What the exercise asks: Each line of the records that includes "simpl" should be found and copied.

Data under study:
(* ===== verification/Bytes.v ===== *)
(** * Byte sources: the shared [std::istream], [ByteStream], [SplitByte],
      [ComposeBytes]

    Models [components/include/byte-streams.h] and the byte-level half of
    [components/src/byte-streams.cpp].  The [istream] record is the one
    input that every reader of the decoder shares; [read_byte] is
    [stream.read(&c, 1)] and [seekg_back] is [stream.seekg(-2, cur)]. *)

From Stdlib Require Import String ZArith Bool List Lia.
From S2P Require Import Prelude.
Import ListNotations.
Open Scope Z_scope.
Open Scope jpeg_scope.

(** ** The input stream

    [failed] is the stream's [eofbit] together with [failbit]: the only
    operation of the program that sets them is a read past the end, which
    sets both.  A read on a failed stream extracts nothing (its sentry
    fails); so does a seek. *)
Record istream : Type := mk_istream {
  data : list Z;
  pos : nat;
  failed : bool
}.

Definition open_istream (bytes : list Z) : istream := mk_istream bytes 0 false.

(** [stream.read(reinterpret_cast<char*>(&c), 1)]: [Some b] when a byte
    was extracted, [None] when the destination was left unwritten. *)
Definition read_byte (s : istream) : option Z * istream :=
  if failed s then (None, s)
  else match nth_error (data s) (pos s) with
       | Some b => (Some b, mk_istream (data s) (S (pos s)) false)
       | None => (None, mk_istream (data s) (pos s) true)
       end.

(** [stream.seekg(-2, std::ios_base::cur)].  Seeking before the start
    fails and sets [failbit]. *)
Definition seekg_back (s : istream) : istream :=
  if failed s then s
  else match pos s with
       | S (S p) => mk_istream (data s) p false
       | _ => mk_istream (data s) (pos s) true
       end.

(** The bytes the stream still holds. *)
Definition remaining (s : istream) : list Z := skipn (pos s) (data s).

(** A good stream whose unread bytes are [l]. *)
Definition at_input (s : istream) (l : list Z) : Prop := failed s = false /\ remaining s = l.

Definition well_formed_input (s : istream) : Prop := Forall is_byte (data s).

(** ** [ByteStream] *)

Record byte_stream : Type := mk_byte_stream { bs_finished : bool }.

(** [ByteStream(std::istream&)]: [finished_(stream.eof())]. *)
Definition ByteStream_new (s : istream) : byte_stream := mk_byte_stream (failed s).

(** [ByteStream::Yield]: throws on a closed stream; otherwise reads one
    byte and records [eof()].  A read past the end returns the
    uninitialised local [read]; every caller of [Yield] compares or
    stores that value, so the model stops there with
    [Undefined UninitialisedRead]. *)
Definition Yield (bs : byte_stream) : st istream (Z * byte_stream) :=
  fun s =>
    if bs_finished bs then Err (RuntimeError "yielding from closed stream")
    else match read_byte s with
         | (Some b, s') => Ok ((b, mk_byte_stream (failed s')), s')
         | (None, _) => Err (Undefined UninitialisedRead)
         end.

(** ** [SplitByte] *)

Definition SplitByte (to_split : Z) : Z * Z :=
  (Z.shiftr (Z.land to_split 240) 4, Z.land to_split 15).

(** ** [ComposeBytes<T>]

    [returned |= byte << 8 * (bytes left - 1)], each store truncated to
    the [w] bits of [T]. *)
Fixpoint compose_loop (w : Z) (returned : Z) (bytes : list Z) : Z :=
  match bytes with
  | [] => returned
  | b :: rest =>
      compose_loop w
        (Z.land (Z.lor returned (Z.shiftl b (8 * Z.of_nat (List.length rest)))) (Z.ones w))
        rest
  end.

Definition ComposeBytes (w : Z) (bytes : list Z) : Z := compose_loop w 0 bytes.

(** The big-endian value of a byte list, the reference [ComposeBytes] is
    checked against. *)
Fixpoint be_value (bytes : list Z) : Z :=
  match bytes with
  | [] => 0
  | b :: rest => b * 2 ^ (8 * Z.of_nat (List.length rest)) + be_value rest
  end.

(** ** Lemmas *)

Lemma testbit_low_bound b k n :
  0 <= b < 2 ^ k -> k <= n -> Z.testbit b n = false.
Proof.
  intros Hb Hn. destruct (Z.eq_dec b 0) as [->|Hb0]; [apply Z.bits_0|].
  apply Z.bits_above_log2; [lia|].
  assert (2 ^ k <= 2 ^ n) by (apply Z.pow_le_mono_r; lia).
  apply Z.log2_lt_pow2; lia.
Qed.

Lemma land_shiftl_low a b k :
  0 <= k -> 0 <= b < 2 ^ k -> Z.land (Z.shiftl a k) b = 0.
Proof.
  intros Hk Hb. apply Z.bits_inj'. intros n Hn. rewrite Z.land_spec, Z.bits_0.
  destruct (Z.lt_ge_cases n k).
  - rewrite Z.shiftl_spec_low by lia. reflexivity.
  - rewrite (testbit_low_bound b k n) by lia. apply andb_false_r.
Qed.

Lemma lor_shiftl_low a b k :
  0 <= k -> 0 <= b < 2 ^ k -> Z.lor (Z.shiftl a k) b = Z.shiftl a k + b.
Proof.
  intros Hk Hb. pose proof (land_shiftl_low a b k Hk Hb) as H0.
  rewrite <- Z.lxor_lor by exact H0. symmetry. apply Z.add_nocarry_lxor. exact H0.
Qed.

Lemma pow_len_succ (n : nat) :
  2 ^ (8 * Z.of_nat (S n)) = 256 * 2 ^ (8 * Z.of_nat n).
Proof.
  rewrite Nat2Z.inj_succ, <- Z.add_1_r, Z.mul_add_distr_l, Z.pow_add_r by lia.
  change (2 ^ (8 * 1)) with 256. lia.
Qed.

Lemma pow_len_pos (n : nat) : 0 < 2 ^ (8 * Z.of_nat n).
Proof. apply Z.pow_pos_nonneg; lia. Qed.

Lemma be_value_range bytes :
  Forall is_byte bytes -> 0 <= be_value bytes < 2 ^ (8 * Z.of_nat (List.length bytes)).
Proof.
  induction 1 as [|b rest Hb _ IH]; cbn [be_value List.length]; [simpl; lia|].
  unfold is_byte in Hb. rewrite pow_len_succ.
  pose proof (pow_len_pos (List.length rest)). nia.
Qed.

Lemma compose_loop_be w x bytes :
  0 <= x -> Forall is_byte bytes ->
  x * 2 ^ (8 * Z.of_nat (List.length bytes)) + be_value bytes < 2 ^ w ->
  compose_loop w (x * 2 ^ (8 * Z.of_nat (List.length bytes))) bytes
  = x * 2 ^ (8 * Z.of_nat (List.length bytes)) + be_value bytes.
Proof.
  intros Hx Hall. revert x Hx.
  induction Hall as [|b rest Hb Hrest IH]; intros x Hx Hw;
    cbn [compose_loop be_value List.length] in *; [lia|].
  unfold is_byte in Hb. rewrite pow_len_succ in *.
  pose proof (be_value_range rest Hrest) as Hr.
  pose proof (pow_len_pos (List.length rest)) as Hp.
  set (n := 8 * Z.of_nat (List.length rest)) in *.
  assert (Hn : 0 <= n) by lia.
  replace (x * (256 * 2 ^ n)) with (Z.shiftl (Z.shiftl x 8) n)
    by (rewrite !Z.shiftl_mul_pow2 by lia; change (2 ^ 8) with 256; lia).
  rewrite <- Z.shiftl_lor, lor_shiftl_low by (change (2 ^ 8) with 256; lia).
  rewrite !Z.shiftl_mul_pow2 by lia.
  change (2 ^ 8) with 256.
  assert (Hw' : 0 <= w).
  { destruct (Z.neg_nonneg_cases w) as [Hneg|]; [|lia].
    rewrite (Z.pow_neg_r 2 w Hneg) in Hw.
    assert (0 <= x * (256 * 2 ^ n)) by (apply Z.mul_nonneg_nonneg; lia).
    assert (0 <= b * 2 ^ n) by (apply Z.mul_nonneg_nonneg; lia). lia. }
  rewrite Z.land_ones by exact Hw'.
  assert (0 <= x * 256 * 2 ^ n) by (apply Z.mul_nonneg_nonneg; lia).
  assert (0 <= b * 2 ^ n) by (apply Z.mul_nonneg_nonneg; lia).
  rewrite Z.mod_small by lia.
  rewrite (IH (x * 256 + b)) by lia. lia.
Qed.
(** The value [ComposeBytes] computes, for the lemmas of the readers. *)
Lemma ComposeBytes_value w bytes :
  Forall is_byte bytes -> 8 * Z.of_nat (List.length bytes) <= w ->
  ComposeBytes w bytes = be_value bytes.
Proof.
  intros Hall Hw. unfold ComposeBytes.
  pose proof (be_value_range bytes Hall) as Hr.
  assert (2 ^ (8 * Z.of_nat (List.length bytes)) <= 2 ^ w) by (apply Z.pow_le_mono_r; lia).
  pose proof (compose_loop_be w 0 bytes ltac:(lia) Hall) as Hc.
  rewrite Z.mul_0_l, !Z.add_0_l in Hc. apply Hc. lia.
Qed.

(** [ComposeBytes] computes the big-endian value of the bytes, as long
    as it fits the target width. *)
Lemma ComposeBytes_be w bytes :
  Forall is_byte bytes -> 8 * Z.of_nat (List.length bytes) <= w ->
  ComposeBytes w bytes = be_value bytes.
Proof. apply ComposeBytes_value. Qed.

(** [SplitByte] returns the two nibbles of a byte, high first. *)
Lemma SplitByte_spec b :
  is_byte b ->
  fst (SplitByte b) = b / 16 /\ snd (SplitByte b) = b mod 16.
Proof.
  unfold is_byte, SplitByte; cbn [fst snd]. intros Hb. split.
  - change 16 with (2 ^ 4). rewrite <- Z.shiftr_div_pow2 by lia.
    apply Z.bits_inj'. intros n Hn.
    rewrite !Z.shiftr_spec, Z.land_spec by lia.
    destruct (Z.lt_ge_cases n 4) as [Hlt|Hge].
    + assert (Hn4 : n = 0 \/ n = 1 \/ n = 2 \/ n = 3) by lia.
      destruct Hn4 as [E|[E|[E|E]]]; subst n; cbn - [Z.testbit]; apply andb_true_r.
    + rewrite (testbit_low_bound b 8 (n + 4)) by (change (2 ^ 8) with 256; lia). reflexivity.
  - change 15 with (Z.ones 4). rewrite Z.land_ones by lia. reflexivity.
Qed.

(** [SplitByte] of a byte returns two nibbles from which the byte is
    recomposed as [16 * hi + lo]. *)
Corollary SplitByte_recompose b :
  is_byte b ->
  let '(hi, lo) := SplitByte b in 0 <= hi < 16 /\ 0 <= lo < 16 /\ b = 16 * hi + lo.
Proof.
  intros Hb. pose proof (SplitByte_spec b Hb) as [H1 H2].
  destruct (SplitByte b) as [hi lo]; cbn [fst snd] in *; subst.
  unfold is_byte in Hb.
  pose proof (Z.div_mod b 16 ltac:(lia)). pose proof (Z.mod_pos_bound b 16 ltac:(lia)).
  split; [|split]; [split; [apply Z.div_pos | apply Z.div_lt_upper_bound] | |]; lia.
Qed.

(** Both halves of [SplitByte], of any value, are nibbles. *)
Lemma SplitByte_range b :
  let '(hi, lo) := SplitByte b in 0 <= hi <= 15 /\ 0 <= lo <= 15.
Proof.
  unfold SplitByte. rewrite Z.shiftr_land. change (Z.shiftr 240 4) with (Z.ones 4).
  rewrite Z.land_ones by lia. replace (Z.land b 15) with (Z.land b (Z.ones 4)) by reflexivity.
  rewrite Z.land_ones by lia. change (2 ^ 4) with 16.
  pose proof (Z.mod_pos_bound (Z.shiftr b 4) 16 ltac:(lia)).
  pose proof (Z.mod_pos_bound b 16 ltac:(lia)). lia.
Qed.

(** The nibbles of [16 * hi + lo]. *)
Lemma SplitByte_nibbles hi lo :
  0 <= hi < 16 -> 0 <= lo < 16 -> SplitByte (16 * hi + lo) = (hi, lo).
Proof.
  intros Hh Hl. assert (Hb : is_byte (16 * hi + lo)) by (unfold is_byte; lia).
  destruct (SplitByte_spec _ Hb) as [H1 H2]. destruct (SplitByte (16 * hi + lo)) as [h l].
  cbn [fst snd] in H1, H2. subst. f_equal.
  - symmetry. apply Z.div_unique with lo; lia.
  - symmetry. apply Z.mod_unique with hi; lia.
Qed.

(** [Yield] on an open stream returns the byte at the read position. *)
Lemma Yield_ok bs s b :
  bs_finished bs = false -> failed s = false -> nth_error (data s) (pos s) = Some b ->
  Yield bs s = Ok ((b, mk_byte_stream false), mk_istream (data s) (S (pos s)) false).
Proof. intros Hbs Hf Hn. unfold Yield, read_byte. now rewrite Hbs, Hf, Hn. Qed.

(** Past the end of the data, [Yield] hands its caller an uninitialised
    byte. *)
Lemma Yield_past_end bs s :
  bs_finished bs = false -> failed s = false -> (List.length (data s) <= pos s)%nat ->
  Yield bs s = Err (Undefined UninitialisedRead).
Proof.
  intros Hbs Hf Hn. unfold Yield, read_byte. rewrite Hbs, Hf.
  now rewrite (proj2 (nth_error_None (data s) (pos s)) Hn).
Qed.


Lemma remaining_nth s c rest :
  remaining s = c :: rest -> nth_error (data s) (pos s) = Some c.
Proof.
  unfold remaining. revert s. intros [d p f]; cbn. revert d.
  induction p as [|p IH]; intros [|x d] H; cbn in *; try discriminate.
  - congruence.
  - apply IH. exact H.
Qed.

Lemma remaining_next s c rest :
  remaining s = c :: rest -> remaining (mk_istream (data s) (S (pos s)) false) = rest.
Proof.
  unfold remaining. revert s. intros [d p f]; cbn. revert d.
  induction p as [|p IH]; intros [|x d] H; cbn in *; try discriminate.
  - congruence.
  - apply IH. exact H.
Qed.

(** One byte read from a good stream that still holds [c]. *)
Lemma read_byte_ok s c rest :
  failed s = false -> remaining s = c :: rest ->
  read_byte s = (Some c, mk_istream (data s) (S (pos s)) false).
Proof.
  intros Hf Hr. unfold read_byte. rewrite Hf, (remaining_nth s c rest Hr). reflexivity.
Qed.

(** [Yield] on a good stream takes the next byte and leaves the rest. *)
Lemma Yield_at bs s c rest :
  bs_finished bs = false -> at_input s (c :: rest) ->
  exists s', Yield bs s = Ok ((c, mk_byte_stream false), s') /\ at_input s' rest.
Proof.
  intros Hbs [Hf Hr]. exists (mk_istream (data s) (S (pos s)) false).
  split; [apply Yield_ok; eauto using remaining_nth|].
  split; [reflexivity | exact (remaining_next s c rest Hr)].
Qed.

(** A successful [Yield] consumes exactly one byte. *)
Lemma Yield_consumes bs s b bs' s' :
  Yield bs s = Ok ((b, bs'), s') ->
  (List.length (remaining s') + 1 = List.length (remaining s))%nat /\ failed s' = false.
Proof.
  unfold Yield, read_byte, remaining. destruct (bs_finished bs); [discriminate|].
  destruct (failed s); [discriminate|].
  destruct (nth_error (data s) (pos s)) eqn:E; [|discriminate].
  intros H; injection H as <- <- <-.
  assert (pos s < List.length (data s))%nat by (apply nth_error_Some; congruence).
  cbn [data pos]. rewrite !length_skipn. split; [lia | reflexivity].
Qed.

(** Two bytes composed into a [uint16_t]. *)
Lemma ComposeBytes_u16 hi lo :
  is_byte hi -> is_byte lo -> ComposeBytes 16 [hi; lo] = 256 * hi + lo.
Proof.
  intros Hh Hl. rewrite ComposeBytes_value; [simpl be_value; change (2 ^ (8 * Z.of_nat 1)) with 256; change (2 ^ (8 * Z.of_nat 0)) with 1; lia | apply Forall_cons; [exact Hh|]; apply Forall_cons; [exact Hl|]; constructor | cbn; lia].
Qed.

Lemma ComposeBytes_be_witness :
  Forall is_byte [1; 255] /\ 8 * Z.of_nat (List.length [1; 255]) <= 16 /\
  ComposeBytes 16 [1; 255] = be_value [1; 255].
Proof.
  assert (H : Forall is_byte [1; 255]) by (repeat constructor; unfold is_byte; lia).
  split; [exact H|]. split; [cbn; lia|].
  apply (ComposeBytes_be 16 [1; 255] H). cbn; lia.
Defined.

Lemma SplitByte_recompose_witness :
  is_byte 171 /\ (let '(hi, lo) := SplitByte 171 in
                  0 <= hi < 16 /\ 0 <= lo < 16 /\ 171 = 16 * hi + lo).
Proof.
  split; [unfold is_byte; lia|]. apply SplitByte_recompose. unfold is_byte; lia.
Defined.

(** The test [ComposeBytes.Correcntess]. *)
Example ComposeBytes_tests :
  ComposeBytes 16 [1; 255] = 511 /\ ComposeBytes 32 [255; 0; 255; 0] = 4278255360
  /\ ComposeBytes 32 [4] = 4.
Proof. vm_compute. repeat split. Qed.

The completed task:
  induction 1 as [|b rest Hb _ IH]; cbn [be_value List.length]; [simpl; lia|].
  intros Hh Hl. rewrite ComposeBytes_value; [simpl be_value; change (2 ^ (8 * Z.of_nat 1)) with 256; change (2 ^ (8 * Z.of_nat 0)) with 1; lia | apply Forall_cons; [exact Hh|]; apply Forall_cons; [exact Hl|]; constructor | cbn; lia].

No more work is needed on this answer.